Cargados como vamos, nos
acercamos nuestro hotel para dejar las bolsas y salir más ligeros de equipaje a
dar el último paseo del día y a buscar un sitio para cenar. Salimos de nuevo a
la calle, y la verdad es que da igual la hora que sea, Marrakech tiene siempre
una luz especial y una vida que contagian al visitante. Sin un destino fijo,
nos perdemos entre las calles, por los zocos. Nos caemos de uno a otro casi sin
darnos cuenta, aquí babuchas, aquí alfombras y aquí metal. Pasamos de calles
atestadas de turismo a otras en que los marrakechíes son los únicos que entran.

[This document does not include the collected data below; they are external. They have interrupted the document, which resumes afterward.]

(* ===== verification/Accounts.v ===== *)
(** * Accounts: users, sessions, enrollment tokens, settings and the audit log
    ([internal/storage/store.go])

    The methods of the store that concern accounts, over the tables of
    [Database].  The random bytes and every reading of the clock are arguments,
    in the order in which the code draws them; a failing source of randomness
    is [None] where the code looks at its error. *)
From S2P Require Import Prelude Text Clock Calendar Crypto Database.
From Stdlib Require Import Init.Byte Strings.Byte.

(** ** Data *)

Record User := mkUser {
  ID : string; Username : string; Role : string; Disabled : bool; CreatedAt : Z
}.
Record Token := mkToken {
  tID : string; tUserID : string; tExpiresAt : Z; MaxUses : Z; Uses : Z; tRevoked : bool;
  tCreatedAt : Z
}.
Record AuditLog := mkAuditLog {
  aID : Z; ActorID : string; Action : string; TargetID : string; RemoteIP : string;
  Detail : string; aCreatedAt : Z
}.

(** [id(prefix)] on the ten random bytes it draws. *)
Definition new_id (prefix : string) (rnd : list byte) : string :=
  prefix +:+ "_" +:+ lower (b2s (b32_encode rnd)).
Definition TokenValue (rnd : option (list byte)) : result string :=
  match rnd with
  | None => Err "random source failed"
  | Some b =>
    let raw := b32_encode b in
    Ok ("TYX-" +:+ b2s (slice 0 4 raw) +:+ "-" +:+ b2s (slice 4 8 raw) +:+ "-" +:+ b2s (drop 8 raw))
  end.

(** The map [roles] of [CreateUser] and [UpdateUser]. *)
Definition role_id (role : string) : option string :=
  if role =s "admin" then Some "role_admin"
  else if role =s "operator" then Some "role_operator"
  else if role =s "member" then Some "role_member"
  else if role =s "viewer" then Some "role_viewer"
  else None.

(** [LEFT JOIN user_roles LEFT JOIN roles] on a user, with
    [COALESCE(r.name,'member')]. *)
Definition role_names (d : db) (user : string) : list string :=
  match where_is fst user (user_roles d) with
  | [] => ["member"]
  | l => map (λ r, default "member" (snd <$> head (where_is fst (snd r) roles))) l
  end.
Definition user_join (d : db) (l : list user_row) : list (user_row * string) :=
  concat (map (λ u, map (pair u) (role_names d (u_id u))) l).

Section accounts.
  Context `{Primitives}.

Definition hash (v : string) : list byte := sha256 (s2b v).

(** ** Users *)

Definition CreateAdmin (rnd : list byte) (now : Z) (username passwordHash : string) : M User :=
  let u := mkUser (new_id "usr" rnd) username "admin" false now in
  transaction (
    exec wrap "create user"
      (insert_user (mkUserRow (ID u) (Username u) passwordHash false (FormatRFC3339Nano now)));
    exec insert_user_role (ID u) "role_admin";
    ret u).

Definition CreateInitialAdmin (rnd : list byte) (now : Z) (username passwordHash : string)
    : M User :=
  transaction (
    let! count := query (λ d, len (users d)) in
    stop_if negb (count =? 0) with "initial setup is already complete";
    let u := mkUser (new_id "usr" rnd) username "admin" false now in
    exec wrap "create initial admin"
      (insert_user (mkUserRow (ID u) (Username u) passwordHash false (FormatRFC3339Nano now)));
    exec insert_user_role (ID u) "role_admin";
    ret u).

Definition UserCount : M Z := query (λ d, len (users d)).

Definition Authenticate (username : string) : M (User * string) :=
  let! (u, role) := query_row (λ d, user_join d (where_is u_username username (users d))) in
  ret (mkUser (u_id u) (u_username u) role (u_disabled u) (ParseTime (u_created u)), u_hash u).

Definition Users : M (list User) :=
  query (λ d, map (λ '(u, role),
      mkUser (u_id u) (u_username u) role (u_disabled u) (ParseTime (u_created u)))
    (order_by (λ a b, text_le (u_username (fst a)) (u_username (fst b)))
       (user_join d (users d)))).

Definition CreateUser (rnd : list byte) (now : Z) (username passwordHash role : string) : M User :=
  match role_id role with
  | None => fail "invalid role"
  | Some roleID =>
    let u := mkUser (new_id "usr" rnd) username role false now in
    transaction (
      exec insert_user (mkUserRow (ID u) (Username u) passwordHash false (FormatRFC3339Nano now));
      exec insert_user_role (ID u) roleID;
      ret u)
  end.

(** The transaction of [DeleteUser], after the count of the user's devices. *)
Definition DeleteUser_tx (userID : string) : M unit :=
  transaction (
    exec delete_sessions (λ r, bool_decide (s_user r = userID));
    exec delete_tokens (λ r, bool_decide (t_user r = userID));
    exec delete_user_roles userID;
    delete_user userID).
Definition DeleteUser (userID : string) : M unit :=
  let! n := query (λ d, len (where_is d_user userID (devices d))) in
  stop_if 0 <? n with "user still owns devices";
  DeleteUser_tx userID.

Definition UpdateUser (userID : string) (disabled : bool) (role : string) : M unit :=
  match role_id role with
  | None => fail "invalid role"
  | Some roleID =>
    transaction (
      let! n := update_users (λ r, bool_decide (u_id r = userID))
                  (λ r, mkUserRow (u_id r) (u_username r) (u_hash r) disabled (u_created r)) in
      stop_if negb (n =? 1) with ErrNoRows;
      exec delete_user_roles userID;
      insert_user_role userID roleID)
  end.

Definition UpdateUserPassword (userID passwordHash : string) : M unit :=
  transaction (
    let! n := update_users (λ r, bool_decide (u_id r = userID))
                (λ r, mkUserRow (u_id r) (u_username r) passwordHash (u_disabled r) (u_created r)) in
    stop_if negb (n =? 1) with ErrNoRows;
    delete_sessions (λ r, bool_decide (s_user r = userID))).

(** ** Sessions *)

Definition CreateSession (rndToken : option (list byte)) (rndID : list byte) (now1 now2 : Z)
    (userID : string) (ttl : Z) : M string :=
  let! v := lift (TokenValue rndToken) in
  exec insert_session (mkSessionRow (new_id "ses" rndID) userID (hash v)
    (FormatRFC3339Nano (now1 + ttl)) (FormatRFC3339Nano now2));
  ret v.

(** The rows of [sessions JOIN users LEFT JOIN user_roles LEFT JOIN roles]. *)
Definition session_join (d : db) (h : list byte) : list (session_row * (user_row * string)) :=
  concat (map (λ s, map (pair s) (user_join d (where_is u_id (s_user s) (users d))))
    (where_is s_hash h (sessions d))).

Definition SessionUser (now : Z) (v : string) : M User :=
  let! (s, (u, role)) := query_row (λ d, session_join d (hash v)) in
  let t := ParseTime (s_expires s) in
  stop_if u_disabled u || After now t with "session expired or disabled";
  ret (mkUser (u_id u) (u_username u) role false (ParseTime (u_created u))).

Definition DeleteSession (v : string) : M unit :=
  delete_sessions (λ r, bool_decide (s_hash r = hash v)).

(** ** Enrollment tokens *)

Definition CreateEnrollmentToken (rndToken : option (list byte)) (rndID : list byte)
    (now1 now2 : Z) (userID : string) (ttl maxUses : Z) : M (Token * string) :=
  stop_if (ttl <=? 0) || (maxUses <? 1) with "invalid token constraints";
  let! v := lift (TokenValue rndToken) in
  let t := mkToken (new_id "tok" rndID) userID (now1 + ttl) maxUses 0 false now2 in
  exec insert_token (mkTokenRow (tID t) (tUserID t) (hash v) (FormatRFC3339Nano (tExpiresAt t))
    (MaxUses t) 0 false (FormatRFC3339Nano (tCreatedAt t)));
  ret (t, v).

Definition ListTokens : M (list Token) :=
  query (λ d, map (λ r, mkToken (t_id r) (t_user r) (ParseTime (t_expires r)) (t_max r) (t_uses r)
      (t_revoked r) (ParseTime (t_created r)))
    (order_by (λ a b, text_le (t_created b) (t_created a)) (tokens d))).

Definition RevokeToken (tokenID : string) : M unit :=
  exec update_tokens (λ r, bool_decide (t_id r = tokenID))
    (λ r, mkTokenRow (t_id r) (t_user r) (t_hash r) (t_expires r) (t_max r) (t_uses r) true
            (t_created r));
  ret tt.

Definition use_token (r : token_row) : token_row :=
  mkTokenRow (t_id r) (t_user r) (t_hash r) (t_expires r) (t_max r) (t_uses r + 1) (t_revoked r)
    (t_created r).

Definition ConsumeToken (now : Z) (value : string) : M string :=
  transaction (
    let! t := or_fail "invalid enrollment token"
                (query_row (λ d, where_is t_hash (hash value) (tokens d))) in
    let expires := ParseTime (t_expires t) in
    stop_if t_revoked t || After now expires || (t_max t <=? t_uses t)
      with "enrollment token expired, revoked, or exhausted";
    let! n := update_tokens (λ r, bool_decide (t_id r = t_id t) && (t_uses r =? t_uses t))
                use_token in
    stop_if negb (n =? 1) with "token concurrently consumed";
    ret (t_user t)).
End accounts.

(** ** Settings *)

Definition Setting (key : string) : M string :=
  query_row (λ d, map k_value (where_is k_key key (settings d))).

Definition SetSetting (now : Z) (key value : string) : M unit :=
  upsert_setting (mkSettingRow key value (FormatRFC3339Nano now)).

(** The loop of [SetSettings] over its map. *)
Fixpoint set_all (now : Z) (values : list (string * string)) : M unit :=
  match values with
  | [] => ret tt
  | (key, value) :: values => exec SetSetting now key value; set_all now values
  end.
Definition SetSettings (now : Z) (values : gmap string string) : M unit :=
  transaction (set_all now (map_to_list values)).

(** ** The audit log *)

Definition Audit (now : Z) (actor action target remoteIP detail : string) : M unit :=
  insert_audit (λ n, mkAuditRow n actor action target remoteIP detail (FormatRFC3339Nano now)).

(** [if limit < 1 || limit > hi { limit = dflt }]. *)
Definition clamp (limit hi dflt : Z) : Z := if (limit <? 1) || (hi <? limit) then dflt else limit.

Definition ListAudit (limit : Z) : M (list AuditLog) :=
  query (λ d, map (λ r, mkAuditLog (a_id r) (a_actor r) (a_action r) (a_target r) (a_remote r)
      (a_detail r) (ParseTime (a_created r)))
    (take (Z.to_nat (clamp limit 500 100))
       (order_by (λ a b, a_id b <=? a_id a) (audit_logs d)))).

Vemos los maltratados patios a través de estrechos pasillos llenos a rebosar de
mercancías de todo tipo, artesanos que trabajan, otros que lo hacen ver, los
olores de las cenas empiezan a llenar las calles, las mujeres hacen pan en las
puertas de los establecimientos y los vendedores de carne y pescado hacen sus
últimas ventas. El mapa no sirve para nada, así que está guardado en el
bolsillo, dejando a nuestra orientación hacer todo el trabajo sucio. Llegamos a
un mercado en una pequeña plaza pensando en tomar un té, cuando una señora entona
su cantinela “lady, henna!!”. Una mirada me delata, un empujón de mi
acompañante, y nos encontramos allí, regateando el precio. 300 dirhams pedía la
señora. Estamos locos!!! España pobre, como Marruecos!! Nosotros hermanos!! Muy
caro!!! Si tú barato, henna mañana adiós! No, no… y el ritual da comienzo con
su maravillosa frase ¿cuánto quieres pagar? Y tú, totalmente desorientado no
sabes qué decir… en fin… Con el truco de sólo podemos pagar esto, no tenemos
más, mira, mete la mano en el bolsillo no hay más dírhams, acabamos
consiguiendo que por 70 dirhams yo tuviera una de las cosas que me apetecía
mucho hacer en Marrakech… un tattoo de henna!!!! (Sí…podeis llamarme guiri
típica y frikosa…). El caso es que, a un gruñido de la señora que dibujaba, me
senté a su lado. Pude observar el precioso trabajo que estaba llevando a cabo
sobre una señora marrakechí, todo un fabuloso intrincado en la palma de la
mano. El temor a que me dieran el timazo y la henna me desapareciera al día
siguiente se desvaneció cuando soltó la mano de la señora y cogió la mía y, sin
cambiar la tintura, comenzó su trabajo. Un foto y 30 segundos más tarde yo me
estaba levantando, feliz como una perdiz con mi preciosa cenefa de henna (aún
sabiendo que el timazo que pegan a los guiris es monumental!!)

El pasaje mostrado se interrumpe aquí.